Monday, September 17, 2007

Warnings: Operation Bojinka

In keeping with my new determination to debunk the "real" 9-11 Truthers, not these strawmen inside-job kooks, I will be taking a closer look at some of the "warnings" the US government supposedly had prior to 9-11.

Operation Bojinka was a plot hatched by Ramzi Yousef (who had executed the WTC bombing in 1993) and Khalid Sheikh Mohammed (who plotted the 9-11 attacks). The plan was for Yousef and others to board the first leg of two-leg flights to the United States, getting off at the first stop and leaving behind bombs that would destroy the planes over the Pacific.

Reportedly a second phase of the plot would involve renting a light aircraft, loading it with explosives, and crashing it deliberately into CIA headquarters in Langley, VA. Others have claimed this later plot included plane crashes into the WTC, Sears Tower, and the Library Tower in Los Angeles.

However, the man who reportedly extracted this second phase of the plot from a Yousef associate, Chief Superintendent Avelino Razon of the Philippines' police, indicates otherwise is this September 14, 2001 article:

"When we interrogated Murad, he mentioned that he was a skilled pilot, trained in the US, in Afghanistan and also here in the Philippines, who was recruited to undertake a suicide mission," Razon said.

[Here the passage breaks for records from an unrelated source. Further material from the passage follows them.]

(** * Persistence subsystem of the mesh node (settings.c, binary store format)

    A shallow embedding of [src/bt/blehost/nimble/host/mesh/src/settings.c]
    as it is compiled with [BASE64_ENCODE_VALUE == 0]: the record decoders
    ([*_set_bin]), the dirty tracker and its single deferred flush
    ([schedule_store], [store_pending]), the pending key/node update tables,
    the boot-time loader ([conf_load], [bt_mesh_settings_load]) and the commit
    phase ([mesh_commit]).

    Integers are [Z] with the C width written out where it matters, byte
    buffers are [list Z], the global [bt_mesh] object together with the
    file's statics is one record threaded through every function, and every
    call that leaves the file (flash store, timers, network layer) is
    recorded in a trace. *)

From Stdlib Require Import ZArith Lia Bool Ascii String.
From stdpp Require Import base tactics option list.

Local Open Scope Z_scope.

(** ** Bytes and little-endian fields *)

Definition bytes := list Z.

Definition is_byte (b : Z) : Prop := 0 <= b < 256.

(** [n] bytes of [v], least significant first: what [memcpy] reads out of
    an [n]-byte integer field on the little-endian target. *)
Fixpoint to_le (n : nat) (v : Z) : bytes :=
  match n with
  | O => []
  | S k => Z.land v 255 :: to_le k (Z.shiftr v 8)
  end.

(** The integer stored in a little-endian byte sequence. *)
Fixpoint of_le (bs : bytes) : Z :=
  match bs with
  | [] => 0
  | b :: r => Z.lor b (Z.shiftl (of_le r) 8)
  end.

(** [value[i]] of a receive buffer that was zero-filled before the payload
    was copied in (see [conf_load]). *)
Definition byte_at (bs : bytes) (i : nat) : Z := nth i bs 0.

(** Bytes [off .. off+len-1] of a payload. *)
Definition slice (off len : nat) (bs : bytes) : bytes := take len (drop off bs).

(** Bits [lo .. lo+w-1] of a bit-field storage unit. *)
Definition bits (lo w v : Z) : Z := Z.land (Z.shiftr v lo) (Z.ones w).

Definition bool_to_Z (b : bool) : Z := if b then 1 else 0.

Definition zeros (n : nat) : bytes := replicate n 0.

(** The content of an [n]-byte array field. *)
Definition fit (n : nat) (bs : bytes) : bytes := take n (bs ++ zeros n).

(** [memcpy(dst, src, len(src))] into an array of [length dst] bytes. *)
Definition memcpy_into (dst src : bytes) : bytes :=
  take (length dst) (src ++ drop (length src) dst).

(** An array of [u16_t] as bytes, and back. *)
Definition u16s_to_bytes (l : list Z) : bytes := l ≫= to_le 2.

Fixpoint bytes_to_u16s (bs : bytes) : list Z :=
  match bs with
  | lo :: hi :: r => Z.lor lo (Z.shiftl hi 8) :: bytes_to_u16s r
  | _ => []
  end.

(** Index of the first element that satisfies [p]. *)
Fixpoint find_index {A} (p : A -> bool) (l : list A) : option nat :=
  match l with
  | [] => None
  | x :: r => if p x then Some O else S <$> find_index p r
  end.

(** ** C library pieces used on store keys *)

Definition hex_digit (d : Z) : ascii :=
  if d <? 10 then ascii_of_nat (48 + Z.to_nat d)
  else ascii_of_nat (87 + Z.to_nat d).

Fixpoint hex_digits (fuel : nat) (n : Z) (acc : string) : string :=
  match fuel with
  | O => acc
  | S f =>
      let acc' := String (hex_digit (n mod 16)) acc in
      if n / 16 =? 0 then acc' else hex_digits f (n / 16) acc'
  end.

(** [snprintk(path, sizeof(path), "%x", n)] for an unsigned [n] below 2^32
    (the path buffers of the file hold every key it prints). *)
Definition fmt_x (n : Z) : string := hex_digits 8 n EmptyString.

Definition digit_val (c : ascii) : option Z :=
  let n := Z.of_nat (nat_of_ascii c) in
  if (48 <=? n) && (n <=? 57) then Some (n - 48)
  else if (97 <=? n) && (n <=? 102) then Some (n - 87)
  else if (65 <=? n) && (n <=? 70) then Some (n - 55)
  else None.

"He was committed to ... fly a plane and ram it into some targets," Razon said, adding that information from a laptop computer seized from Murad indicated one target was CIA headquarters. "There was mention of about a dozen" trained pilots to be recruited for such attacks.

"I didn't imagine that they would ram a 757 aircraft into the World Trade Center. I thought the suicide mission [would involve] a Cessna light aircraft loaded with several kilos of explosives, like a Japanese Kamikaze World War II pilot diving into a target," he said.


The Bojinka plot was foiled when Yousef's apartment was searched by police in the Philippines responding to a fire.

Grading:

Specificity: Operation Bojinka is hard to rate on specificity. The main part of the plan, which was ready to go operational, involved blowing up airliners, not hijacking them. On the other hand, supposedly a planned later phase involved crashing a plane into CIA headquarters, but not an airliner but a small plane loaded with explosives. However, it was a plot planned by many of the people involved with 9-11. I'm going to give it 20 of 40 possible points.

Timeliness: Another tough one to gauge. Some have argued that earlier warnings are actually more timely than warnings close to the actual event, on the basis that larger, institutional level changes could have been made. The problem with this is that it becomes more difficult to figure out who should have made the changes. Is this a warning that the Clinton Administration ignored? Should the Bush Administration have taken it up upon gaining office? I'm going to give it 10 points for timeliness.

Credibility: Not much doubt that this actual plot occurred; Yousef was sentenced to 240 years for his part. Clearly this plot receives the full 40 points for credibility.

Overall, this warning grades out at 70. Note that this number doesn't mean it's a "Low C"; the purpose of the numeric scale is to compare the relative significance of 9-11 warnings. Until we've analyzed a number of warnings, the numeric grades mean little.